What needs to be done: Each line of the records below that holds "with" should be returned.

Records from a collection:

(* ===== verification/RequestValidator.v ===== *)
(** * The validation of access requests: [lib/services/access_request.go]

    The validator of a user collects what the user's roles say about
    requesting other roles: who may be requested, with what thresholds, for
    how long, with what annotations and reasons.  A new request is checked
    against it and expanded: a wildcard becomes the roles that may be
    requested, a request for resources gets the roles to search as, and the
    request takes the thresholds its approval will need.

    A validator is a value that its methods update.  The parser of trait
    templates, the kinds of the Kubernetes libraries, and the resources a client
    fetches are parameters; a request that fails to validate is dropped by its
    callers, so only a validated one is returned. *)

From S2P Require Import Prelude GoStrings Utf8 Types Regexp Traits Service Roles RoleLimits RoleAccess CheckAccess.
From S2P Require Import RoleRules Checker Autoupdate AccessRequest AccessReview.
From Stdlib Require Import Ascii.

Definition LimitExceeded (fmt : string) (args : list string) : error := Error KOther fmt args [].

Answer to the exercise:
    requesting other roles: who may be requested, with what thresholds, for
    how long, with what annotations and reasons.  A new request is checked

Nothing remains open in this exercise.